Depletion of Arginine as a Calorie Restriction Mimetic Strategy

Researchers have shown that depleting the amino acid arginine produces some of the effects of calorie restriction, including loss of fat tissue and upregulation of autophagy. In this open access paper, researchers use a few different approaches to this end to illustrate that this may be a viable strategy for improved health. As is the case for all calorie restriction mimetics, it is worth recalling that (a) effects on long-term health and life span in short-lived species are larger than those in long-lived species, and (b) the actual practice of calorie restriction will usually be more effective than an intervention that targets only some of the many mechanisms involved.

Intermittent fasting and caloric restriction (IF and CR) are effective therapies against obesity and its complications, including non-alcoholic fatty liver disease (NAFLD), dyslipidemia, and insulin resistance, in mice and in humans. However, intensive lifestyle modifications are rarely sustainable in real-world settings. We previously found that the hepatocyte response to glucose deprivation is sufficient to mimic several key therapeutic effects of generalized IF and CR on hepatic steatosis, hepatic inflammation, and insulin resistance, in part by inducing hepatocyte autophagic flux and secretion of the anti-diabetic hepatokine, FGF. We thus set out here to leverage this pathway against metabolic disease. Clinically, this approach is of particular interest, because hepatocyte glucose transport and its downstream pathways are amenable to pharmacological therapy.

We previously identified the arginine ureahydrolase, arginase 2 (ARG2), as a hepatocyte glucose withdrawal-induced factor. Induction of ARG2 is sufficient to exert part of the therapeutic metabolic sequelae of caloric restriction. Subsequent data further demonstrated that arginase 1 and arginase 2 polymorphisms determine circulating arginine levels in arginine-supplemented and unsupplemented dietary contexts. Together, the data initiated the hypothesis that augmenting arginine catabolism can modulate host arginine status - and thereby therapeutically direct energy metabolism.

Here, we demonstrate that conferred arginine iminohydrolysis by the bacterial virulence factor and arginine deiminase, arcA, promotes mammalian energy expenditure and insulin sensitivity and reverses dyslipidemia, hepatic steatosis, and inflammation in obese mice. Extending this, pharmacological arginine catabolism via pegylated arginine deiminase (ADI-PEG 20) recapitulates these metabolic effects in dietary and genetically obese models. These effects require hepatic and whole-body expression of the autophagy complex protein BECN1 and hepatocyte-specific FGF21 secretion. The data thus reveal an unexpected therapeutic utility for arginine catabolism in modulating energy metabolism by activating systemic autophagy, which is now exploitable through readily available pharmacotherapy.

Link: https://doi.org/10.1016/j.xcrm.2021.100498

Comments

I thought L-Arginine would increase lifespan because of NOx so Ive supplemented heavily with it over the years.

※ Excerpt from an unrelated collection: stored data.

Lemma clear_framed :
  ∃ M2, memset M' (heap_addr r) 0 (4096 * Z.of_nat n) = Ok M2
    ∧ framed M' G M2 (write_bytes G (heap_addr r) (replicate N 0)).
Proof.
  pose proof (mi_vtop _ _ _ Hinv) as Htop.
  destruct (memset_holds (ByteMemSpec0 := framed_spec M' G) M' G (heap_addr r) 0
    (4096 * Z.of_nat n)) as (M2 & HM2 & Hf); eauto; try (unfold heap_addr, K_HEAP_START, KTOP in *; lia).
  - apply framed_refl, heap_map_holds.
  - intros x Hx. destruct (allocated_translate km M g r (Z.of_nat n) M' g' x)
      as (i & _ & _ & _ & _ & _ & Ht); auto with lia.
    unfold G. erewrite heap_map_in; [|unfold N; lia|done]. eauto.
Qed.

Lemma clear_tables M2 g2 : framed M' G M2 g2 → same_tables M' M2.
Proof.
  intros (_ & Hc & _ & _ & Hx). split; [done|]. intros x Hxr. apply Hx.
  intros a [v HG] Ht. destruct (heap_map_apart a v x HG Ht) as [Hp1 Hp2].
  destruct Hxr; [lia|done].
Qed.

(** Stores to the new pages that leave the bitmaps alone keep the result of
    the allocation. *)
Lemma allocated_stores M2 g2 :
  framed M' G M2 g2 → g' ⊆ g2 → allocated km M g r (Z.of_nat n) M2 g'.
Proof.
  intros Hf Hsub. pose proof (clear_tables _ _ Hf) as Hst.
  pose proof (al_inv _ _ _ _ _ _ _ Ha) as Hi'. pose proof (mi_vtop _ _ _ Hinv) as Htop.
  assert (Htop' : 256 + r + Z.of_nat n ≤ 255 * 1024) by (unfold K_HEAP_START, KTOP in *; lia).
  split; try by apply Ha.
  - split; try by apply Hi'.
    + by apply (kspace_same_tables M'); [apply Hi'|].
    + by apply (paged_holds_mono _ _ _ (proj1 Hf)).
    + intros j Hj Hb. rewrite (kpte_same_tables M' M2); [by apply (mi_unmapped _ _ _ Hi')|done|].
      unfold K_HEAP_START, KTOP in *; lia.
    + intros i Hir Hb. apply (frame_unused_same M'); [done|]. by apply (mi_kfree _ _ _ Hi').
    + intros i Hir Hb. apply (frame_unused_same M'); [done|]. by apply (mi_ufree _ _ _ Hi').
  - intros k Hk. rewrite (kpte_same_tables M' M2) by (done || lia).
    by apply (al_new _ _ _ _ _ _ _ Ha).
  - intros k k' Hk Hk'. rewrite !(kpte_same_tables M' M2) by (done || lia).
    by apply (al_inj _ _ _ _ _ _ _ Ha).
  - intros k Hk Hout. rewrite (kpte_same_tables M' M2) by done.
    by apply (al_old _ _ _ _ _ _ _ Ha).
  - intros x Hx Hnot. rewrite <- (al_mem _ _ _ _ _ _ _ Ha); [|done|].
    + apply Hf. intros a [v HG] Ht.
      destruct (heap_map_dom a v HG) as (_ & _ & pa & Ht' & _ & Hc).
      assert (pa = x) as -> by congruence.
      destruct Hc as [(? & -> & _)|(y & i & Hy & -> & Hir & _ & Hfr & ->)];
        [unfold KBASE, K_HEAP_START in *; lia|].
      apply (Hnot (y / 4096)); [zdm|]. rewrite (kpte_same_tables M' M2) by (done || zdm).
      rewrite Hfr. pose proof (Z.mod_pos_bound y 4096). lia.
    + intros k Hk. rewrite <- (kpte_same_tables M' M2) by (done || lia). by apply Hnot.
  - rewrite (proj1 Hst). apply (al_cr3 _ _ _ _ _ _ _ Ha).
Qed.

Lemma heap_map_low : g' ⊆ G.
Proof.
  apply map_subseteq_spec. intros a v Hav.
  pose proof (mi_low _ _ _ (al_inv _ _ _ _ _ _ _ Ha) a ltac:(by eexists)) as Hlow.
  unfold G. rewrite heap_map_out; [done|]. unfold heap_addr, KBASE, K_HEAP_START in *; lia.
Qed.
(** [list_init] makes two fresh nodes an empty list of the heap. *)
Lemma list_init_holds fl n qs p :
  heap_lists n qs → qs !! p = None →
  detached n qs (head_of p) → detached n qs (tail_of p) →
  ∃ n', list_init (LMem fl n) p = Ok (LMem fl n') ∧ relinked n n' (<[p := []]> qs).
Proof.
  intros Hh Hp (Ha1 & [e1 Hn1] & Ho1) (Ha2 & [e2 Hn2] & Ho2).
  assert (head_of p ≠ tail_of p) by (unfold head_of, tail_of; lia).
  unfold list_init, set_prev, set_next, get_elem. simpl nodes. rewrite Hn1. rb.
  rewrite lookup_insert_eq. rb. rewrite !lookup_insert_ne, Hn2 by done. rb.
  rewrite lookup_insert_eq. rb. simpl l_eflags. eexists. split; [done|].
  set (n' := <[tail_of p := _]> _).
  assert (Ht : n' !! tail_of p = Some (ListElem (head_of p) NULL))
    by (unfold n'; rewrite lookup_insert_eq; done).
  assert (Hhd : n' !! head_of p = Some (ListElem NULL (tail_of p)))
    by (unfold n'; do 2 rewrite lookup_insert_ne by done; rewrite lookup_insert_eq; done).
  assert (Hs : ∀ x, x ≠ head_of p → x ≠ tail_of p → n' !! x = n !! x).
  { intros x H1 H2. unfold n'. by rewrite !lookup_insert_ne. }
  assert (Hfp : footprint p [] = [head_of p; tail_of p]) by done.
  split.
  - split.
    + intros q l. rewrite lookup_insert. case_decide; [intros [= <-]|intros Hq].
      * subst q. rewrite Hfp. simpl. unfold nxt, prv. by rewrite Ht, Hhd.
      * apply (linked_same n); [by apply (hl_linked _ _ Hh)|]. intros x Hx.
        apply Hs; intros ->; [by apply (Ho1 q l)|by apply (Ho2 q l)].
    + intros q l. rewrite lookup_insert. case_decide; [intros [= <-]|by apply (hl_nodup _ _ Hh)].
      subst q. rewrite Hfp. repeat constructor; set_solver.
    + intros q r lq lr x. rewrite !lookup_insert. repeat case_decide; subst; try done.
      * intros [= <-] Hr. rewrite Hfp. intros Hx Hxr. exfalso.
        rewrite !elem_of_cons, elem_of_nil in Hx.
        destruct Hx as [->|[->|[]]]; [by apply (Ho1 r lr)|by apply (Ho2 r lr)].
      * intros Hq [= <-]. rewrite Hfp. intros Hxq Hx. exfalso.
        rewrite !elem_of_cons, elem_of_nil in Hx.
        destruct Hx as [->|[->|[]]]; [by apply (Ho1 q lq)|by apply (Ho2 q lq)].
      * apply (hl_sep _ _ Hh).
    + intros q l x. rewrite lookup_insert. case_decide; [intros [= <-]|by apply (hl_addr _ _ Hh)].
      subst q. rewrite Hfp, !elem_of_cons, elem_of_nil. naive_solver.
  - intros x. destruct (decide (x = head_of p)) as [->|]; [rewrite Hhd; naive_solver|].
    destruct (decide (x = tail_of p)) as [->|]; [rewrite Ht; naive_solver|].
    by rewrite Hs.
Qed.

(** Checking a concrete heap by computation. *)

Fixpoint linkedb (n : gmap Z list_elem) (fp : list Z) : bool :=
  match fp with
  | a :: (b :: _) as r => bool_decide (nxt n a = Some b) && bool_decide (prv n b = Some a) && linkedb n r
  | _ => true
  end.
(* ===== verification/Sched.v ===== *)
(** thread/thread.c and the parts of userprog/process.c and userprog/tss.c it
    calls: tasks, the scheduler, blocking and unblocking, the timer tick.

    Kernel objects live in typed stores indexed by address: list nodes as in
    DList.v, task structures by the address of their page.  The processor
    contributes esp, eflags and the paged memory of Paging.v. *)
From S2P Require Import Prelude Bitmap Paging Memory Interrupt DList.

(** * Data *)

Inductive task_status :=
| TASK_RUNNING | TASK_READY | TASK_BLOCKED | TASK_WAITING | TASK_HANGING | TASK_DIED.

#[global] Instance task_status_eq_dec : EqDecision task_status.
Proof. solve_decision. Defined.

(** [struct task_struct] without its two list nodes, which are nodes of the
    list heap at offsets 36 and 44. *)
Record task_struct := Task {
  self_kstack : Z;
  pid : Z;
  status : task_status;
  name : list Z;
  priority : Z;
  ticks : Z;
  elapsed_ticks : Z;
  pgdir : Z;
  userprog_vaddr : virtual_addr;
  stack_magic : Z;
}.

Definition general_tag (t : Z) : Z := t + 36.
Definition all_list_tag (t : Z) : Z := t + 44.

(** [elem2enyrt(struct task_struct, general_tag, e)] of lib/kernel/list.h. *)
Definition elem2enyrt (e : Z) : Z := u32 (e - 36).

Definition STACK_MAGIC : Z := 0x20040207.

(** [struct lock] without its semaphore; the semaphore of the lock at [p] is
    at [p + 4], its waiters list at [p + 8]. *)
Record lock := Lock { holder : Z; holder_repeat_nr : Z }.

(** Link-time addresses of the lists of thread.c. *)
Class Symbols := { thread_ready_list : Z; thread_all_list : Z }.

Record kernel := Kernel {
  k_esp : Z;
  k_eflags : Z;
  k_nodes : gmap Z list_elem;
  k_tasks : gmap Z task_struct;
  k_semas : gmap Z Z;           (* address of a semaphore, its value *)
  k_locks : gmap Z lock;
  k_mach : machine;
  k_esp0 : Z;                   (* [tss.esp0] *)
  k_ticks : Z;                  (* [ticks] of device/timer.c *)
  k_out : list (list Z);        (* what [schedule] and the keyboard interrupt have printed, in order *)
}.

Definition set_esp K v := Kernel v (k_eflags K) (k_nodes K) (k_tasks K) (k_semas K) (k_locks K)
  (k_mach K) (k_esp0 K) (k_ticks K) (k_out K).
Definition set_eflags K v := Kernel (k_esp K) v (k_nodes K) (k_tasks K) (k_semas K) (k_locks K)
  (k_mach K) (k_esp0 K) (k_ticks K) (k_out K).
Definition set_lists K m := Kernel (k_esp K) (l_eflags m) (nodes m) (k_tasks K) (k_semas K)
  (k_locks K) (k_mach K) (k_esp0 K) (k_ticks K) (k_out K).
Definition set_tasks K v := Kernel (k_esp K) (k_eflags K) (k_nodes K) v (k_semas K) (k_locks K)
  (k_mach K) (k_esp0 K) (k_ticks K) (k_out K).
Definition set_semas K v := Kernel (k_esp K) (k_eflags K) (k_nodes K) (k_tasks K) v (k_locks K)
  (k_mach K) (k_esp0 K) (k_ticks K) (k_out K).
Definition set_locks K v := Kernel (k_esp K) (k_eflags K) (k_nodes K) (k_tasks K) (k_semas K) v
  (k_mach K) (k_esp0 K) (k_ticks K) (k_out K).
Definition set_mach K v := Kernel (k_esp K) (k_eflags K) (k_nodes K) (k_tasks K) (k_semas K)
  (k_locks K) v (k_esp0 K) (k_ticks K) (k_out K).
Definition set_esp0 K v := Kernel (k_esp K) (k_eflags K) (k_nodes K) (k_tasks K) (k_semas K)
  (k_locks K) (k_mach K) v (k_ticks K) (k_out K).
Definition set_kticks K v := Kernel (k_esp K) (k_eflags K) (k_nodes K) (k_tasks K) (k_semas K)
  (k_locks K) (k_mach K) (k_esp0 K) v (k_out K).
Definition set_out K v := Kernel (k_esp K) (k_eflags K) (k_nodes K) (k_tasks K) (k_semas K)
  (k_locks K) (k_mach K) (k_esp0 K) (k_ticks K) v.
Lemma time_slice_witness :
  ∃ K1 K2, repeat_ intr_timer_handler 2 K0 = Ok K1 ∧ running_thread K1 = main_
    ∧ intr_timer_handler K1 = Ok K2 ∧ running_thread K2 = B.
Proof.
  destruct (time_slice K0 main_ qs0 (task main_ TASK_RUNNING 31 2) 2 [general_tag B] K0_inv)
    as (K1 & C1 & H1 & Hr1 & _ & _ & K2 & t & l' & H2 & E & Hr2 & _).
  - reflexivity.
  - reflexivity.
  - reflexivity.
  - simpl. lia.
  - reflexivity.
  - exists K1, K2. split; [exact H1|]. split; [exact Hr1|]. split; [exact H2|].
    injection E as E _. apply (general_tag_inj B t) in E. rewrite Hr2. symmetry. exact E.
Defined.

Lemma thread_block_blocks_witness :
  ∃ K', thread_block K0 TASK_BLOCKED = Ok (INTR_OFF, K') ∧ running_thread K' = B.
Proof.
  destruct (thread_block_blocks K0 main_ qs0 (task main_ TASK_RUNNING 31 2) TASK_BLOCKED
    [general_tag B] K0_inv) as [_ H].
  - reflexivity.
  - reflexivity.
  - destruct (H eq_refl) as (n & K' & E & HK & Hr & _).
    exists K'. split; [exact HK|].
    apply (general_tag_inj B n) in E. rewrite Hr. symmetry. exact E.
Defined.

Lemma thread_unblock_front_witness :
  ∃ K', thread_unblock K0 C = Ok K'
    ∧ sched_inv K' main_ (<[thread_ready_list := [general_tag C; general_tag B]]> qs0).
Proof.
  pose proof (thread_unblock_front K0 main_ qs0 C (task C TASK_BLOCKED 31 31) [general_tag B]
    K0_inv) as H.
  destruct H as (K' & HK & _ & _ & Hi).
  - reflexivity.
  - reflexivity.
  - intros p l Hl Hpa Hin. apply lists_inv in Hl. members Hl.
    + apply list_elem_of_singleton in Hin. unfold general_tag, B, C in Hin. lia.
    + destruct Hpa. reflexivity.
  - exists K'. split; [exact HK|exact Hi].
Defined.
End SchedRuns.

Posted by: Gekki at January 27th, 2022 6:05 AM

I would guess that restricting/depleting any (conditionally) essential substrate needed for proper cell function will trigger a stress response and in consequence some sort of up-/downstream (over)compensation... which can deliver 'significant' results that can be presented in studies as beneficial outcome.

Posted by: Jones at January 27th, 2022 7:08 AM

@Gekki
"I thought L-Arginine would increase lifespan because of NOx so Ive supplemented heavily with it over the years."

I have been taking Citrulline Malate (citrulline being a precursor of arginine) for the same reason.